GRU Professor Finds Fun Way to Spread Dental Hygiene

GRU Professor Finds Fun Way to Spread Dental Hygiene (Image 1)_28124

A local college professor found a creative way to target a growing problem around the country and right here in the CSRA. Adults and children, especially those in underserved areas, neglect going to the dentist.  While going to get your teeth checked out may be a regular occurrence for some people, in certain communities it’s not.  Yet the same damaging effects can happen to the mouth. 

Courtney Carter is walking out of Georgia Regents University (GRU) College of Allied Health Sciences to her graduation, but she almost didn’t get there.  She told WJBF News Channel 6 that finding teeth to clean, mainly those who have not seen a dentist in a few years, was hard to find.

“I had to stay an extra week to find more difficult patients and complete them before I could get all of my graduation requirements in,” said Carter, a Dental Hygiene Senior at GRU.

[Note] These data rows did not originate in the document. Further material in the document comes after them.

(** ** Device state: the globals of the sketch *)

Record Device : Type := mkDevice {
  storedSignals : list RFSignal;
  signalCount : Z;
  lastSignalTime : Z;
  sniffingEnabled : bool;
  buzzerEnabled : bool;
  ledEnabled : bool;
  preferences : gmap string PrefValue;
  outputs : list Output
}.

Definition set_storedSignals (l : list RFSignal) (d : Device) : Device :=
  mkDevice l (signalCount d) (lastSignalTime d) (sniffingEnabled d)
    (buzzerEnabled d) (ledEnabled d) (preferences d) (outputs d).
Definition set_signalCount (c : Z) (d : Device) : Device :=
  mkDevice (storedSignals d) c (lastSignalTime d) (sniffingEnabled d)
    (buzzerEnabled d) (ledEnabled d) (preferences d) (outputs d).
Definition set_lastSignalTime (t : Z) (d : Device) : Device :=
  mkDevice (storedSignals d) (signalCount d) t (sniffingEnabled d)
    (buzzerEnabled d) (ledEnabled d) (preferences d) (outputs d).
Definition set_sniffingEnabled (b : bool) (d : Device) : Device :=
  mkDevice (storedSignals d) (signalCount d) (lastSignalTime d) b
    (buzzerEnabled d) (ledEnabled d) (preferences d) (outputs d).
Definition set_buzzerEnabled (b : bool) (d : Device) : Device :=
  mkDevice (storedSignals d) (signalCount d) (lastSignalTime d)
    (sniffingEnabled d) b (ledEnabled d) (preferences d) (outputs d).
Definition set_ledEnabled (b : bool) (d : Device) : Device :=
  mkDevice (storedSignals d) (signalCount d) (lastSignalTime d)
    (sniffingEnabled d) (buzzerEnabled d) b (preferences d) (outputs d).
Definition set_preferences (p : gmap string PrefValue) (d : Device) : Device :=
  mkDevice (storedSignals d) (signalCount d) (lastSignalTime d)
    (sniffingEnabled d) (buzzerEnabled d) (ledEnabled d) p (outputs d).
Definition emit (f : Output) (d : Device) : Device :=
  mkDevice (storedSignals d) (signalCount d) (lastSignalTime d)
    (sniffingEnabled d) (buzzerEnabled d) (ledEnabled d) (preferences d)
    (outputs d ++ [f]).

Many other hygiene students were like Carter, highlighting an excess of cavities in children and plaque build-up and gum disease in adults living in underserved areas.

She recalled, “I remember talking to one child and I was like ‘oh you need to floss at night.’  She said, ‘well we don’t have money for floss and I don’t have a tooth brush.'”

Ana Thompson is a Registered Dental Hygienist and Chair of the Department of Dental Hygiene at Georgia Regents University. She is hoping her coloring and activity book, Keeping Up With Your Smile, will reverse poor oral health decisions in children and adults by showing how a toothbrush, toothpaste and floss can go to war with germ monsters in your mouth.

“The tooth brush in this case could be the hero who comes to save the mouth,” she described.  “Some brushing techniques, flossing techniques, we talk about the germs that produce cavities and nutrition.  There’s actually some games that they can do.”

An American Dental Education Association grant provided minority faculty development and outreach activities, sending dental hygiene students in trailers to offer free oral health to those in need. Thompson hopes the coloring book will be an extension of those services, introducing kids and ultimately their parents to the sights and sounds of the dentist office while stressing the importance of oral hygiene.

“We don’t look inside our kids mouths all the time.  We’re not checking that there is a problem.  Parents need to know that the teeth that the child is going to lose, if they have cavities, they cause pain,” she said.